| What you will do |
Your task is to quote the records from their first line through the line containing "Record hfp_context := Ctx", with nothing added or left out.

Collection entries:
- - - -

(* ===== verification/HfpContext.v ===== *)
(** The arguments of AT commands and results: the [hfp_context_] functions of
    src/shared/hfp.c.  A context is the memory from the start of a string to the end of its
    block and an offset; the string ends at a null byte, which the functions have to find
    before the end of the block. *)
From Stdlib Require Import ZArith Lia String.
From S2P Require Import Prelude Blocks Libc.
From stdpp Require Import base numbers list option.

Local Open Scope Z_scope.

Record hfp_context := Ctx { data : bytes; offset : Z }.

Definition set_offset (c : hfp_context) (x : Z) : hfp_context := Ctx (data c) x.

(** Characters. *)
Definition SP : Z := 32.
Definition QUOTE : Z := 34.
Definition LPAR : Z := 40.
Definition RPAR : Z := 41.
Definition COMMA : Z := 44.
Definition MINUS : Z := 45.
Definition is_digit (c : Z) : bool := (48 <=? c) && (c <=? 57).

(** The first offset from [off] on whose character does not satisfy [p]. *)
Fixpoint scan_while (n : nat) (p : Z -> bool) (data : bytes) (off : Z) : ub Z :=
  match n with
  | O => None
  | S n =>
    c ← get_u8 data off;
    if p c then scan_while n p data (u32 (off + 1)) else Some off
  end.

(** More steps than the block has bytes: the loop ends or leaves the block. *)
Definition scan (p : Z -> bool) (data : bytes) (off : Z) : ub Z :=
  scan_while (S (length data)) p data off.

Definition skip_whitespace (c : hfp_context) : ub hfp_context :=
  off ← scan (fun x => x =? SP) (data c) (offset c);
  Some (set_offset c off).

Definition next_field (c : hfp_context) : ub hfp_context :=
  x ← get_u8 (data c) (offset c);
  Some (if x =? COMMA then set_offset c (u32 (offset c + 1)) else c).

(** The result of an operation on [int], undefined when it does not fit. *)
Definition int_ok (x : Z) : ub Z := if (- 2 ^ 31 <=? x) && (x <? 2 ^ 31) then Some x else None.

(** [tmp = tmp * 10 + data[i++] - '0'] while there are digits. *)
Fixpoint number_loop (n : nat) (data : bytes) (i tmp : Z) : ub (Z * Z) :=
  match n with
  | O => None
  | S n =>
    c ← get_u8 data i;
    if is_digit c then
      t ← int_ok (tmp * 10);
      t ← int_ok (t + c);
      number_loop n data (u32 (i + 1)) (t - 48)
    else Some (i, tmp)
  end.

(** The number, when there is one ([false] is [None]). *)
Definition hfp_context_get_number (c : hfp_context) : ub (option Z * hfp_context) :=
  c ← skip_whitespace c;
  '(i, tmp) ← number_loop (S (length (data c))) (data c) (offset c) 0;
  if i =? offset c then Some (None, c)
  else
    c ← skip_whitespace (set_offset c i);
    c ← next_field c;
    Some (Some (u32 tmp), c).

Definition hfp_context_get_number_default (c : hfp_context) (default_val : Z)
    : ub (option Z * hfp_context) :=
  c ← skip_whitespace c;
  x ← get_u8 (data c) (offset c);
  if x =? COMMA then Some (Some default_val, set_offset c (u32 (offset c + 1)))
  else hfp_context_get_number c.

Definition hfp_context_open_container (c : hfp_context) : ub (bool * hfp_context) :=
  c ← skip_whitespace c;
  x ← get_u8 (data c) (offset c);
  if x =? LPAR then Some (true, set_offset c (u32 (offset c + 1))) else Some (false, c).

Definition hfp_context_close_container (c : hfp_context) : ub (bool * hfp_context) :=
  c ← skip_whitespace c;
  x ← get_u8 (data c) (offset c);
  if x =? RPAR then
    c ← next_field (set_offset c (u32 (offset c + 1)));
    Some (true, c)
  else Some (false, c).

(** Copies characters that satisfy [p] to [buf] from [i] on; [inl] when [len] characters
    were copied and there is another one. *)
Fixpoint copy_while (n : nat) (p : Z -> bool) (data : bytes) (off : Z) (buf : bytes)
    (i len : Z) : ub (bytes + Z * bytes * Z) :=
  match n with
  | O => None
  | S n =>
    c ← get_u8 data off;
    if p c then
      if i =? len then Some (inl buf)
      else
        buf ← st buf i [c];
        copy_while n p data (u32 (off + 1)) buf (i + 1) len
    else Some (inr (off, buf, i))
  end.

(** [buf] is the block the caller passes, of which [len] bytes may be used. *)
Definition hfp_context_get_string (c : hfp_context) (buf : bytes) (len : Z)
    : ub (bool * hfp_context * bytes) :=
  c ← skip_whitespace c;
  x ← get_u8 (data c) (offset c);
  if negb (x =? QUOTE) then Some (false, c, buf)
  else
    r ← copy_while (S (length (data c))) (fun x => negb (x =? 0) && negb (x =? QUOTE)) (data c)
          (u32 (offset c + 1)) buf 0 len;
    match r with
    | inl buf => Some (false, c, buf)
    | inr (off, buf, i) =>
      if i =? len then Some (false, c, buf)
      else
        buf ← st buf i [0];
        x ← get_u8 (data c) off;
        if x =? QUOTE then
          c ← skip_whitespace (set_offset c (u32 (off + 1)));
          c ← next_field c;
          Some (true, c, buf)
        else Some (false, c, buf)
    end.

Definition hfp_context_get_unquoted_string (c : hfp_context) (buf : bytes) (len : Z)
    : ub (bool * hfp_context * bytes) :=
  c ← skip_whitespace c;
  x ← get_u8 (data c) (offset c);
  if (x =? QUOTE) || (x =? RPAR) || (x =? LPAR) then Some (false, c, buf)
  else
    r ← copy_while (S (length (data c)))
          (fun x => negb (x =? 0) && negb (x =? COMMA) && negb (x =? RPAR)) (data c)
          (offset c) buf 0 len;
    match r with
    | inl buf => Some (false, c, buf)
    | inr (off, buf, i) =>
      if i =? len then Some (false, c, buf)
      else
        buf ← st buf i [0];
        c ← next_field (set_offset c off);
        Some (true, c, buf)
    end.

Definition hfp_context_has_next (c : hfp_context) : ub bool :=
  x ← get_u8 (data c) (offset c); Some (negb (x =? 0)).

Definition hfp_context_skip_field (c : hfp_context) : ub hfp_context :=
  off ← scan (fun x => negb (x =? 0) && negb (x =? COMMA)) (data c) (offset c);
  next_field (set_offset c off).

(** On failure the offset is what it was. *)
Definition hfp_context_get_range (c : hfp_context) : ub (option (Z * Z) * hfp_context) :=
  let failed (c' : hfp_context) : ub (option (Z * Z) * hfp_context) :=
    Some (None, set_offset c' (offset c)) in
  '(l, c1) ← hfp_context_get_number c;
  match l with
  | None => failed c1
  | Some l =>
    x ← get_u8 (data c1) (offset c1);
    if negb (x =? MINUS) then failed c1
    else
      '(h, c2) ← hfp_context_get_number (set_offset c1 (u32 (offset c1 + 1)));
      match h with
      | None => failed c2
      | Some h =>
        c3 ← next_field c2;
        Some (Some (l, h), c3)
      end
  end.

- - - -

| Written response |
(* ===== verification/HfpContext.v ===== *)
(** The arguments of AT commands and results: the [hfp_context_] functions of
    src/shared/hfp.c.  A context is the memory from the start of a string to the end of its
    block and an offset; the string ends at a null byte, which the functions have to find
    before the end of the block. *)
From Stdlib Require Import ZArith Lia String.
From S2P Require Import Prelude Blocks Libc.
From stdpp Require Import base numbers list option.

Local Open Scope Z_scope.

Record hfp_context := Ctx { data : bytes; offset : Z }.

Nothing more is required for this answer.